Introduction
Le lac Nicaragua, connu localement sous le nom de Cocibolca ou 'la mer douce', est une immense étendue d'eau douce située dans le sud-ouest du Nicaragua. Avec une superficie d'environ 8 264 km², il domine le paysage et l'économie de la région. Plus qu'un simple lac, c'est un écosystème unique, un acteur historique majeur et une pièce centrale dans les rêves géopolitiques de connexion entre les océans Atlantique et Pacifique.
Description
Le lac Nicaragua s'étend sur 177 km de long et 58 km de large, avec une profondeur maximale de 45 mètres.
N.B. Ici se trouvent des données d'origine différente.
(* ===== verification/CacheInv.v ===== *)
(** * The queues of the buffer cache

    The invariant of the free ring and of the hash lists, with one buffer [x]
    possibly taken out of them (0: none), and that remove_from_queues and
    insert_into_queues take a buffer out and put it back. *)

From S2P Require Export Buffer FsFacts Rings.

(** ** Links as functions *)

Definition view {T} (g : buffer_head → T) (H : gmap Z buffer_head) (p : Z) : option T := g <$> H !! p.
Definition payload (b : buffer_head) : list Z * Z * Z * Z * Z * Z * Z :=
  (b_data b, b_dev b, b_blocknr b, b_uptodate b, b_dirt b, b_count b, b_lock b).

Lemma view_Some {T} (g : buffer_head → T) H p b : H !! p = Some b → view g H p = Some (g b).
Proof. unfold view. by intros ->. Qed.
Lemma view_inv {T} (g : buffer_head → T) H p v : view g H p = Some v → ∃ b, H !! p = Some b ∧ g b = v.
Proof. unfold view. destruct (H !! p); [|done]. intros [= <-]. eauto. Qed.
Lemma view_same {T} (g : buffer_head → T) H p b f q :
  H !! p = Some b → g (f b) = g b → view g (<[p := f b]> H) q = view g H q.
Proof.
  intros Hb Hg. unfold view. destruct (decide (q = p)) as [->|].
  - rewrite lookup_insert_eq, Hb. simpl. by rewrite Hg.
  - by rewrite lookup_insert_ne.
Qed.
Lemma view_upd {T} (g : buffer_head → T) H p b q :
  view g (<[p := b]> H) q = if decide (q = p) then Some (g b) else view g H q.
Proof.
  unfold view. case_decide; subst; [by rewrite lookup_insert_eq|by rewrite lookup_insert_ne].
Qed.

(** [H'] is [H] with the link [g] of [p] set to [v], the other links and the
    payload unchanged. *)
Inductive link := LNext | LPrev | LNextFree | LPrevFree.
#[export] Instance link_eq_dec : EqDecision link.
Proof. solve_decision. Defined.
Definition get_link (k : link) (b : buffer_head) : Z :=
  match k with
  | LNext => b_next b | LPrev => b_prev b | LNextFree => b_next_free b | LPrevFree => b_prev_free b
  end.
Definition set_link (k : link) (v : Z) (b : buffer_head) : buffer_head :=
  match k with
  | LNext => b <| b_next := v |> | LPrev => b <| b_prev := v |>
  | LNextFree => b <| b_next_free := v |> | LPrevFree => b <| b_prev_free := v |>
  end.
Definition at_link (k : link) (H : gmap Z buffer_head) (p : Z) : option Z := view (get_link k) H p.

Definition link_set (k : link) (p v : Z) (H H' : gmap Z buffer_head) : Prop :=
  (∀ q, view payload H' q = view payload H q) ∧
  (∀ k' q, at_link k' H' q = if decide (k' = k ∧ q = p ∧ p ≠ 0) then Some v else at_link k' H q).

Lemma link_set_insert k p v b H : p ≠ 0 → H !! p = Some b →
  link_set k p v H (<[p := set_link k v b]> H).
Proof.
  intros Hp Hb. split.
  - intros q. apply view_same; [done|]. by destruct k.
  - intros k' q. unfold at_link. rewrite view_upd. destruct (decide (q = p)) as [->|].
    + destruct (decide (k' = k ∧ p = p ∧ p ≠ 0)) as [[-> _]|Hne].
      * by destruct k.
      * rewrite (view_Some _ _ _ _ Hb). destruct k, k'; done || by destruct Hne.
    + rewrite decide_False by tauto. done.
Qed.
Lemma link_set_NULL k v H : link_set k 0 v H H.
Proof. split; [done|]. intros k' q. by rewrite decide_False by tauto. Qed.

(** Two heads with the same payload and links are the same. *)
Lemma head_ext H H' q :
  view payload H' q = view payload H q → (∀ k, at_link k H' q = at_link k H q) → H' !! q = H !! q.
Proof.
  intros Hp Hk. pose proof (Hk LNext) as K1. pose proof (Hk LPrev) as K2.
  pose proof (Hk LNextFree) as K3. pose proof (Hk LPrevFree) as K4.
  unfold at_link, view in *. destruct (H' !! q) as [[]|], (H !! q) as [[]|]; try done.
  unfold payload in Hp. simpl in *. congruence.
Qed.
Lemma link_set_other k p v H H' q : link_set k p v H H' → q ≠ p → H' !! q = H !! q.
Proof.
  intros [Hp Hk] Hq. apply head_ext; [done|]. intros k'. by rewrite Hk, decide_False by tauto.
Qed.
(* ===== verification/Cache.v ===== *)
(** * The buffer cache is transparent

    One hard disk partition [D] seen through the cache: what a block holds is
    the data of the up-to-date buffer with its number or, when there is none,
    what the disk has.  bread and sync_dev leave what every block holds alone;
    bread returns it, and sync_dev makes the disk agree with it. *)

From S2P Require Export CacheOps.

Definition key (b : buffer_head) : Z * Z := (b_dev b, b_blocknr b).

(** ** Changes of the data only *)

Lemma cache_inv_data x s s' : cache_inv x s →
  nr_buffers s' = nr_buffers s → hash_table s' = hash_table s → free_list s' = free_list s →
  (∀ k p, at_link k (heads s') p = at_link k (heads s) p) →
  (∀ p, p ≠ x → view key (heads s') p = view key (heads s) p) → cache_inv x s'.
Proof.
  intros HI Hn Ht Hf Hk Hv.
  assert (∀ p, is_Some (heads s' !! p) ↔ is_Some (heads s !! p)) as Hdom.
  { intros p. specialize (Hk LNext p). unfold at_link, view in Hk.
    destruct (heads s' !! p), (heads s !! p); try discriminate Hk; split; by intros [? ?]. }
  assert (∀ p b', p ≠ x → heads s' !! p = Some b' → ∃ b, heads s !! p = Some b ∧ key b' = key b) as Hback.
  { intros p b' Hp Hb'. specialize (Hv p Hp). rewrite (view_Some _ _ _ _ Hb') in Hv.
    symmetry in Hv. destruct (view_inv _ _ _ _ Hv) as (b & ? & ?). eauto. }
  assert (∀ p b, p ≠ x → heads s !! p = Some b → ∃ b', heads s' !! p = Some b' ∧ key b' = key b) as Hforth.
  { intros p b Hp Hb. specialize (Hv p Hp). rewrite (view_Some _ _ _ _ Hb) in Hv.
    destruct (view_inv _ _ _ _ Hv) as (b' & ? & ?). eauto. }
  assert (∀ b b', key b' = key b → b_dev b' = b_dev b ∧ b_blocknr b' = b_blocknr b ∧ bucket b' = bucket b) as Hkey.
  { unfold key, bucket. intros b b' [= -> ->]. done. }
  split.
  - rewrite Hn. apply (ci_n x s HI).
  - intros p. rewrite Hdom, Hn. apply (ci_dom x s HI).
  - unfold free_ring. rewrite Hn, Hf. destruct (ci_free x s HI) as (l & Hnd & Hin & HL).
    exists l. split; [exact Hnd|]. split; [exact Hin|]. revert HL.
    apply linked_mono; intros p q _; unfold free_next, free_prev; by rewrite Hk.
  - rewrite Ht. apply (ci_tab x s HI).
  - intros h Hh. unfold hash_ring. rewrite Ht. destruct (ci_hash x s HI h Hh) as (l & t & Hlt & Hnd & Hin & HL).
    exists l, t. split; [exact Hlt|]. split; [exact Hnd|]. split.
    + intros p. rewrite Hin. unfold in_use. split; intros (b & Hb & Hp & Hd & Hbk).
      * destruct (Hforth p b Hp Hb) as (b' & Hb' & (E1 & _ & E2)%Hkey). exists b'. split_and!; congruence.
      * destruct (Hback p b Hp Hb) as (b' & Hb' & (E1 & _ & E2)%Hkey). exists b'. split_and!; congruence.
    + revert HL. apply linked_mono; intros p q _; unfold hash_next, hash_prev; by rewrite Hk.
  - intros p b Hb Hp Hd. destruct (Hback p b Hp Hb) as (b0 & Hb0 & (E1 & _ & _)%Hkey).
    destruct (ci_unhashed x s HI p b0 Hb0 Hp ltac:(congruence)) as [H1 H2].
    pose proof (Hk LNext p) as K1. pose proof (Hk LPrev p) as K2. unfold at_link in K1, K2.
    rewrite (view_Some _ _ _ _ Hb), (view_Some _ _ _ _ Hb0) in K1.
    rewrite (view_Some _ _ _ _ Hb), (view_Some _ _ _ _ Hb0) in K2. simpl in K1, K2. split; congruence.
  - intros p q bp bq Hbp Hbq Hp Hq.
    destruct (Hback p bp Hp Hbp) as (cp & Hcp & (-> & -> & _)%Hkey).
    destruct (Hback q bq Hq Hbq) as (cq & Hcq & (-> & -> & _)%Hkey).
    by apply (ci_key x s HI).
Qed.
(** What a read of [n] bytes does. *)
Record has_read (D start nr : Z) (s : fs) (fp : Z) (f : file) (p : Z) (i : m_inode) (buf n : Z) (s' : fs) : Prop := HasRead {
  hr_user : user s' = blit buf (file_bytes D start s i (f_pos f) n) (user s);
  hr_file : file_table s' = <[Z.to_nat (fp - 1) := f <| f_pos := f_pos f + n |>]> (file_table s);
  hr_inode : ∃ at', inode_table s' = <[Z.to_nat (p - 1) := i <| i_atime := at' |>]> (inode_table s);
  hr_cache : idle D start nr s s';
  hr_blocks : ∀ blk, valid nr blk → content D start s' blk = content D start s blk;
  hr_super : super_block s' = super_block s
}.

(** C1: read of a regular file or a directory returns what the file holds.  The
    result is the number of bytes asked for, or what is left of the file; exactly
    that many bytes, those of the blocks that the zones of the inode name (direct,
    by one table or by two, zeros for holes), at the position of the descriptor,
    go to the buffer of the task, and the position moves on; no block, inode
    (but for the access time) or other file changes, and the cache keeps its
    invariant and the users of its buffers. *)
Theorem sys_read_reads_file D start nr fuel fd fp f p i buf count m s :
  cache_ok D start nr s → room s → opened D s fd fp f p i → S_ISREG (i_mode i) || S_ISDIR (i_mode i) = true →
  file_ok D start nr s i (i_size i) → 0 ≤ count < 2 ^ 31 →
  verify_area buf count s = Ret tt (s <| mem := m |>) →
  let n := Z.max 0 (Z.min count (i_size i - f_pos f)) in
  wp (sys_read fuel fd buf count) (λ r s', r = n ∧ has_read D start nr s fp f p i buf n s') s.
Proof.
  intros HC Hroom O Hmode Hok Hcount Hver n. pose proof Hok as [Hmax _].
  pose proof (op_pos _ _ _ _ _ _ _ O) as Hpos. pose proof (op_size _ _ _ _ _ _ _ O) as Hsize.
  destruct (op_p _ _ _ _ _ _ _ O) as [Hfi Hp]. pose proof (op_fp _ _ _ _ _ _ _ O) as Hfp.
  pose proof (op_file _ _ _ _ _ _ _ O) as Hf. pose proof (op_inode _ _ _ _ _ _ _ O) as Hi.
  assert (i_size i < 2 ^ 31) as Hsize' by (unfold max_blocks in *; lia).
  unfold sys_read. apply wp_bind. eapply wp_fd_file; [done|].
  rewrite (proj2 (Z.ltb_ge count 0)) by lia. rewrite (proj2 (Z.eqb_neq fp NULL)) by (unfold NULL; lia). simpl orb. cbv iota.
  set (s0 := s <| mem := m |>).
  (* when nothing is read *)
  assert (n = 0 → ∀ s1, s1 = s ∨ s1 = s0 →
    wp (mret 0) (λ r s', r = n ∧ has_read D start nr s fp f p i buf n s') s1) as Hnone.
  { intros Hn s1 Hs1. rewrite Hn. apply wp_ret. split; [done|]. split; [by destruct Hs1 as [->| ->]|..].
    - rewrite Z.add_0_r, list_insert_id; [by destruct Hs1 as [->| ->]|]. rewrite Hf. by destruct f.
    - exists (i_atime i). rewrite list_insert_id; [by destruct Hs1 as [->| ->]|]. rewrite Hi. by destruct i.
    - split; [destruct Hs1 as [->| ->]; [done|by apply (cache_ok_ext D start nr s)]|].
      intros q b Hb. exists b. by destruct Hs1 as [->| ->].
    - intros blk _. by destruct Hs1 as [->| ->].
    - by destruct Hs1 as [->| ->]. }
  destruct (Z.eqb_spec count 0) as [|Hc0]; [apply Hnone; [lia|by left]|].
  apply wp_bind. eapply wp_of_ret; [exact Hver|]. fold s0.
  apply wp_bind, (wp_filp fp f); [done..|]. rewrite Hfi. apply wp_bind, (wp_inode p i); [done..|].
  rewrite (op_pipe _ _ _ _ _ _ _ O). change (truth 0) with false. cbv iota.
  destruct (readable_mode _ Hmode) as (-> & -> & ->).
  cbv zeta. rewrite u64_small, s32_small by lia.
  replace (if i_size i <? count + f_pos f then i_size i - f_pos f else count) with (Z.min count (i_size i - f_pos f))
    by (destruct (Z.ltb_spec (i_size i) (count + f_pos f)); lia).
  destruct (Z.leb_spec (Z.min count (i_size i - f_pos f)) 0) as [|Hn]; [apply Hnone; [lia|by right]|].
  assert (Z.min count (i_size i - f_pos f) = n) as -> by lia.
  assert (cache_ok D start nr s0) as HC0 by (by apply (cache_ok_ext D start nr s)).
  assert (file_ok D start nr s0 i (f_pos f + n)) as Hok0.
  { split; [lia|]. intros k Hk Hlt. apply (proj2 Hok k); lia. }
  eapply wp_mono; [apply (wp_file_read D start nr p i fp s0 buf n f); try done || lia; apply O|].
  intros r s' (-> & [Hidle Hcont HR] & Eu & Ef & Ei). split; [done|]. split; try done.
  unfold rest in HR. simpl in HR. congruence.
Qed.
(* ===== verification/Hd.v ===== *)
(** * The hard disk driver (kernel/hd.c, include/linux/hdreg.h)

    The queue of requests, the elevator, and the interrupt handlers, over the
    ports of the controller.  Every port access is recorded; what a port reads
    as is a function [controller] of the accesses so far, which stands for the
    hardware.  A call of add_request can be interrupted: what the interrupts do
    in the meantime is an argument.

    Buffer.v has the same functions as the file system sees them, a finished
    transfer in one step; HdFacts.v relates the two. *)

From S2P Require Export Buffer.

Definition MAX_ERRORS : Z := 5.
Definition NR_REQUEST : nat := 32.

(** include/linux/hdreg.h *)
Definition _CYL : Z := 977.
Definition _HEAD : Z := 5.
Definition _SECT : Z := 17.
Definition _CTL : Z := 0.
Definition _WPCOM : Z := Z.shiftr 300 2.
Definition HD_DATA : Z := 0x1f0.
Definition HD_ERROR : Z := 0x1f1.
Definition HD_NSECTOR : Z := 0x1f2.
Definition HD_SECTOR : Z := 0x1f3.
Definition HD_LCYL : Z := 0x1f4.
Definition HD_HCYL : Z := 0x1f5.
Definition HD_CURRENT : Z := 0x1f6.
Definition HD_STATUS : Z := 0x1f7.
Definition HD_COMMAND : Z := HD_STATUS.
Definition HD_CMD : Z := 0x3f6.
Definition ERR_STAT : Z := 0x01.
Definition DRQ_STAT : Z := 0x08.
Definition SEEK_STAT : Z := 0x10.
Definition WRERR_STAT : Z := 0x20.
Definition READY_STAT : Z := 0x40.
Definition BUSY_STAT : Z := 0x80.
Definition WIN_READ : Z := 0x20.
Definition WIN_WRITE : Z := 0x30.
Definition WIN_SPECIFY : Z := 0x91.

(** ** State *)

Record hd_request := HdRequest {
  rq_hd : Z; rq_nsector : Z; rq_sector : Z; rq_head : Z; rq_cyl : Z; rq_cmd : Z; rq_errors : Z;
  rq_bh : Z; rq_next : Z
}.
#[export] Instance eta_hd_request : Eta hd_request := λ r,
  HdRequest (rq_hd r) (rq_nsector r) (rq_sector r) (rq_head r) (rq_cyl r) (rq_cmd r) (rq_errors r)
    (rq_bh r) (rq_next r).

(** The functions that do_hd can point to. *)
Inductive handler := h_NULL | h_read_intr | h_write_intr | h_do_request.
#[export] Instance handler_eq_dec : EqDecision handler.
Proof. solve_decision. Defined.

Inductive event := EvIn (port val : Z) | EvOut (port val : Z).

Record drv := Drv {
  request : list hd_request;
  this_request : Z;
  sorting : Z;
  do_hd : handler;
  io_log : list event;            (* the latest first *)
  kern : fs
}.
#[export] Instance eta_drv : Eta drv := λ s,
  Drv (request s) (this_request s) (sorting s) (do_hd s) (io_log s) (kern s).

Definition req (p : Z) : M drv hd_request := l ← gets request; index l (p - 1).
Definition set_req (p : Z) (f : hd_request → hd_request) : M drv () :=
  r ← req p; store request (p - 1) (f r).
Definition on_fs {A} (m : M fs A) : M drv A := zoom kern m.
Definition wait_for_request : Z := 0x400000000.

Definition IN_ORDER (s1 s2 : hd_request) : bool :=
  (rq_hd s1 <? rq_hd s2) || (rq_hd s1 =? rq_hd s2) &&
  ((rq_cyl s1 <? rq_cyl s2) || (rq_cyl s1 =? rq_cyl s2) &&
   ((rq_head s1 <? rq_head s2) || (rq_head s1 =? rq_head s2) &&
    (rq_sector s1 <? rq_sector s2))).

Definition lock_buffer (p : Z) : M fs () :=
  b ← bh p;
  when (truth (b_lock b)) (kprint "hd.c: buffer multiply locked");;
  set_bh p (λ b, b <| b_lock := 1 |>).
Definition unlock_buffer (p : Z) : M fs () :=
  b ← bh p;
  when (negb (truth (b_lock b))) (kprint "hd.c: free buffer being unlocked");;
  set_bh p (λ b, b <| b_lock := 0 |>);;
  wake (b_wait p).

(** ** Ports *)

Section Controller.
Context (controller : list event → Z → Z).

Definition inb (port : Z) : M drv Z :=
  h ← gets io_log;
  let v := u8 (controller h port) in
  modify (λ s, s <| io_log ::= cons (EvIn port v) |>);; mret v.
Definition inw (port : Z) : M drv Z :=
  h ← gets io_log;
  let v := u16 (controller h port) in
  modify (λ s, s <| io_log ::= cons (EvIn port v) |>);; mret v.
Definition outb (v port : Z) : M drv () := modify (λ s, s <| io_log ::= cons (EvOut port (u8 v)) |>).
Definition outw (v port : Z) : M drv () := modify (λ s, s <| io_log ::= cons (EvOut port (u16 v)) |>).

(** [nr] words between a port and the data of the buffer [p], from offset [off]. *)
Definition port_read (port p off : Z) (nr : nat) : M drv () :=
  mfor (λ k, w ← inw port;
    on_fs (set_bh p (λ b, b <| b_data ::= λ d,
      set_byte (set_byte d (off + 2 * k) w) (off + 2 * k + 1) (Z.shiftr w 8) |>))) (upto nr).
Definition port_write (port p off : Z) (nr : nat) : M drv () :=
  mfor (λ k, b ← on_fs (bh p);
    outw (byte_at (b_data b) (off + 2 * k) + 256 * byte_at (b_data b) (off + 2 * k + 1)) port) (upto nr).

(** ** The controller *)

Fixpoint controller_ready_loop (retries : nat) : M drv Z :=
  match retries with
  | O => mret 0
  | S n =>
      if Nat.eqb n 0 then mret 0 else
      i ← inb HD_STATUS;
      if negb ((i .& 0xc0) =? 0x40) then controller_ready_loop n else mret (Z.of_nat n)
  end.
Definition controller_ready : M drv Z := controller_ready_loop 1000.

Definition win_result : M drv Z :=
  i ← inb HD_STATUS;
  if (i .& (BUSY_STAT .| READY_STAT .| WRERR_STAT .| SEEK_STAT .| ERR_STAT)) =? (READY_STAT .| SEEK_STAT)
  then mret 0 else
  (if truth (i .& 1) then inb HD_ERROR;; mret () else mret ());;
  mret 1.

Definition hd_out (drive nsect sect head cyl cmd : Z) (intr_addr : handler) : M drv () :=
  if (1 <? drive) || (15 <? head) then panic "Trying to write bad sector" else
  r ← controller_ready;
  if negb (truth r) then panic "HD controller not ready" else
  modify (λ s, s <| do_hd := intr_addr |>);;
  outb _CTL HD_CMD;;
  outb _WPCOM (HD_DATA + 1);;
  outb nsect (HD_DATA + 2);;
  outb sect (HD_DATA + 3);;
  outb cyl (HD_DATA + 4);;
  outb (Z.shiftr cyl 8) (HD_DATA + 5);;
  outb (0xA0 .| Z.shiftl drive 4 .| head) (HD_DATA + 6);;
  outb cmd (HD_DATA + 7).

(** The condition is [(i == READY_STAT) | SEEK_STAT]. *)
Definition drive_busy : M drv Z :=
  mloop (λ _, i ← inb HD_STATUS;
    mret (if READY_STAT =? (i .& (BUSY_STAT .| READY_STAT)) then Some () else None)) (upto (Z.to_nat 100000));;
  i ← inb HD_STATUS;
  let i := i .& (BUSY_STAT .| READY_STAT .| SEEK_STAT) in
  if truth ((if i =? READY_STAT then 1 else 0) .| SEEK_STAT) then mret 0 else
  on_fs (kprint "HD controller times out");; mret 1.

Definition reset_controller : M drv () :=
  outb 4 HD_CMD;;
  outb 0 HD_CMD;;
  mloop (λ _, b ← drive_busy; mret (if truth b then None else Some ())) (upto (Z.to_nat 10000));;
  b ← drive_busy;
  when (truth b) (on_fs (kprint "HD-controller still busy"));;
  i ← inb ERR_STAT;
  when (negb (i =? 1)) (on_fs (kprint "HD-controller reset failed")).
Definition reset_hd (nr : Z) : M drv () :=
  reset_controller;;
  hd_out nr _SECT _SECT (_HEAD - 1) _CYL WIN_SPECIFY h_do_request.
Definition unexpected_hd_interrupt : M drv () := panic "Unexpected HD interrupt".

(** ** Interrupts *)

Definition this : M drv hd_request := p ← gets this_request; req p.
Definition set_this (f : hd_request → hd_request) : M drv () := p ← gets this_request; set_req p f.

Definition bad_rw_intr : M drv () :=
  r ← this;
  let i := rq_hd r in
  set_this (λ r, r <| rq_errors := s32 (rq_errors r + 1) |>);;
  when (MAX_ERRORS <=? rq_errors r)
    (on_fs (set_bh (rq_bh r) (λ b, b <| b_uptodate := 0 |>));;
     on_fs (unlock_buffer (rq_bh r));;
     on_fs (wake wait_for_request);;
     set_this (λ r, r <| rq_hd := -1 |>);;
     r ← this;
     modify (λ s, s <| this_request := rq_next r |>));;
  reset_hd i.

Definition do_request : M drv () :=
  so ← gets sorting;
  if truth so then mret () else
  p ← gets this_request;
  if p =? NULL then modify (λ s, s <| do_hd := h_NULL |>) else
  r ← req p;
  if rq_cmd r =? WIN_WRITE then
    hd_out (rq_hd r) (rq_nsector r) (rq_sector r) (rq_head r) (rq_cyl r) (rq_cmd r) h_write_intr;;
    ok ← mloop (λ _, i ← inb HD_STATUS;
           mret (if truth (i .& DRQ_STAT) then Some () else None)) (upto 3000);
    match ok with
    | None => reset_hd (rq_hd r)
    | Some _ => port_write HD_DATA (rq_bh r) (512 * (rq_nsector r .& 1)) 256
    end
  else if rq_cmd r =? WIN_READ then
    hd_out (rq_hd r) (rq_nsector r) (rq_sector r) (rq_head r) (rq_cyl r) (rq_cmd r) h_read_intr
  else panic "unknown hd-command".

(** The end of read_intr and write_intr: the request is done. *)
Definition end_request : M drv () :=
  r ← this;
  on_fs (set_bh (rq_bh r) (λ b, b <| b_uptodate := 1 |>));;
  on_fs (set_bh (rq_bh r) (λ b, b <| b_dirt := 0 |>));;
  on_fs (wake wait_for_request);;
  on_fs (unlock_buffer (rq_bh r));;
  set_this (λ r, r <| rq_hd := -1 |>);;
  r ← this;
  modify (λ s, s <| this_request := rq_next r |>);;
  do_request.

Definition read_intr : M drv () :=
  bad ← win_result;
  if truth bad then bad_rw_intr else
  r ← this;
  port_read HD_DATA (rq_bh r) (512 * (rq_nsector r .& 1)) 256;;
  set_this (λ r, r <| rq_errors := 0 |>);;
  set_this (λ r, r <| rq_nsector := s32 (rq_nsector r - 1) |>);;
  r ← this;
  if truth (rq_nsector r) then mret () else end_request.

Definition write_intr : M drv () :=
  bad ← win_result;
  if truth bad then bad_rw_intr else
  set_this (λ r, r <| rq_nsector := s32 (rq_nsector r - 1) |>);;
  r ← this;
  if truth (rq_nsector r) then port_write HD_DATA (rq_bh r) 512 256 else end_request.

(** hd_interrupt (kernel/system_call.nasm) calls what do_hd points to. *)
Definition hd_interrupt : M drv () :=
  h ← gets do_hd;
  match h with
  | h_NULL => unexpected_hd_interrupt
  | h_read_intr => read_intr
  | h_write_intr => write_intr
  | h_do_request => do_request
  end.

(** ** The queue *)

(** The walk of add_request: the entry after which [p] goes. *)
Fixpoint insert_point (fuel : nat) (tmp p : Z) : M drv Z :=
  match fuel with
  | O => nofuel
  | S n =>
      t ← req tmp;
      if rq_next t =? NULL then mret tmp else
      r ← req p;
      nx ← req (rq_next t);
      if (IN_ORDER t r || negb (IN_ORDER t nx)) && IN_ORDER r nx then mret tmp
      else insert_point n (rq_next t) p
  end.

(** [interrupts] is what happens between the two assignments to sorting. *)
Definition add_request (interrupts : M drv ()) (p : Z) : M drv () :=
  r ← req p;
  if negb (rq_nsector r =? 2) then panic "nsector!=2 not implemented" else
  modify (λ s, s <| sorting := 1 |>);;
  tmp ← gets this_request;
  (if tmp =? NULL then modify (λ s, s <| this_request := p |>) else
   t ← req tmp;
   if rq_next t =? NULL then set_req tmp (λ t, t <| rq_next := p |>) else
   tmp ← insert_point NR_REQUEST (rq_next t) p;
   t ← req tmp;
   set_req p (λ r, r <| rq_next := rq_next t |>);;
   set_req tmp (λ t, t <| rq_next := p |>));;
  interrupts;;
  modify (λ s, s <| sorting := 0 |>);;
  h ← gets do_hd;
  when (bool_decide (h = h_NULL)) do_request.

(** The first half of rw_abs_hd: up to wait_on_buffer. *)
Definition rw_abs_hd (interrupts : M drv ()) (rw nr sec head cyl p : Z) : M drv () :=
  if negb ((rw =? READ) || (rw =? WRITE)) then panic "Bad hd command, must be R/W" else
  on_fs (lock_buffer p);;
  l ← gets request;
  match list_find (λ r, rq_hd r < 0) l with
  | None => on_fs (sleep_on wait_for_request)
  | Some (k, _) =>
      let q := Z.of_nat k + 1 in
      set_req q (λ _, HdRequest (s32 nr) 2 (s32 sec) (s32 head) (s32 cyl)
                        (if rw =? READ then WIN_READ else WIN_WRITE) 0 p NULL);;
      add_request interrupts q
  end.

(** hd_init: the requests (the partition table is in Super.v, the ports in the
    interrupt controllers). *)
Definition hd_init_requests : M drv () :=
  mfor (λ i, set_req (i + 1) (λ r, r <| rq_hd := -1 |> <| rq_next := NULL |>)) (upto NR_REQUEST).
Definition hd_init_ports : M drv () :=
  i ← inb 0x21; outb (i .& 0xfb) 0x21;;
  i ← inb 0xA1; outb (i .& 0xbf) 0xA1.
End Controller.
Il est alimenté par de nombreux affluents, dont le principal est le Río Tipitapa qui le relie au lac Managua. Son émissaire est le fleuve San Juan, qui s'écoule sur 180 km vers la mer des Caraïbes. La caractéristique la plus frappante du lac est la présence de plus de 400 îles, dont la majorité sont d'origine volcanique. L'archipel des Îles du Soleil (Islas del Sol), avec Ometepe en son centre, est le plus célèbre. L'île d'Ometepe, formée par les volcans jumeaux Concepción (actif) et Maderas (éteint), est un symbole national et une réserve de biosphère de l'UNESCO. Les eaux du lac sont turbides en raison des sédiments et du vent, mais elles abritent une biodiversité extraordinaire.
Histoire
Le lac a une histoire humaine riche. Des peuples précolombiens, comme les Chorotegas et les Nicaraos, vivaient sur ses rives et ses îles. Le conquistador espagnol Gil González Dávila le découvrit en 1522. Pendant la période coloniale, le lac et le fleuve San Juan formèrent une voie de transport cruciale ; les pirates et les flibustiers, dont le célèbre Henry Morgan, l'utilisèrent pour attaquer la ville de Granada, accessible depuis la mer des Caraïbes. Au XIXe siècle, le 'lac-océan' attira l'attention des puissances mondiales. Son potentiel pour un canal interocéanique rivalisant avec celui de Panama fut sérieusement étudié, notamment par les États-Unis avec le traité Bryan-Chamorro de 1916. Bien que le projet n'ait jamais abouti, il a laissé une empreinte durable sur la politique régionale. Au XXe et XXIe siècles, un nouveau projet de canal, cette fois dirigé par une entreprise chinoise, a été accordé, suscitant de vifs débats sur ses impacts environnementaux et sociaux.
Caracteristiques
Le lac Nicaragua présente plusieurs caractéristiques uniques au monde : 1) **Requins d'eau douce** : Il abrite une population de requins bouledogue (*Carcharhinus leucas*) qui se sont adaptés à l'eau douce. Ces prédateurs remontent le fleuve San Juan depuis la mer des Caraïbes pour chasser dans le lac, un phénomène rarissime. 2) **Faune endémique** : On y trouve également le poisson-scie d'eau douce (presque éteint), le tarpon, et des poissons-chats géants. 3) **Îles volcaniques** : Les îles, comme Ometepe, Zapatera et les archipels des Solentiname, offrent des paysages spectaculaires et des sites archéologiques importants. 4) **Marées** : Bien qu'il soit un lac d'eau douce, il subit l'influence de marées infimes (environ 30 cm) en raison de sa connexion à l'océan via le fleuve San Juan. 5) **Tempêtes** : De violentes tempêtes, les *xolotlanes*, peuvent s'y lever soudainement, le faisant ressembler à une mer intérieure.
Importance
Le lac Nicaragua est vital à plusieurs niveaux. Écologiquement, c'est un hotspot de biodiversité et un régulateur du climat local. Économiquement, il est la source de vie pour des milliers de pêcheurs (fournissant 80% du poisson consommé dans le pays), un axe de transport et un pôle touristique majeur (Ometepe, Granada). Culturellement, il est au cœur de l'identité nicaraguayenne, source d'inspiration pour la littérature et les arts (notamment l'école de peinture primitiviste des Îles Solentiname). Stratégiquement, il reste un enjeu géopolitique avec les projets récurrents de canal. Cependant, il fait face à de graves menaces : pollution agricole et urbaine, déforestation des bassins versants, espèces invasives (comme le poisson-lion) et les impacts potentiels du changement climatique, ce qui en fait un écosystème à préserver de toute urgence.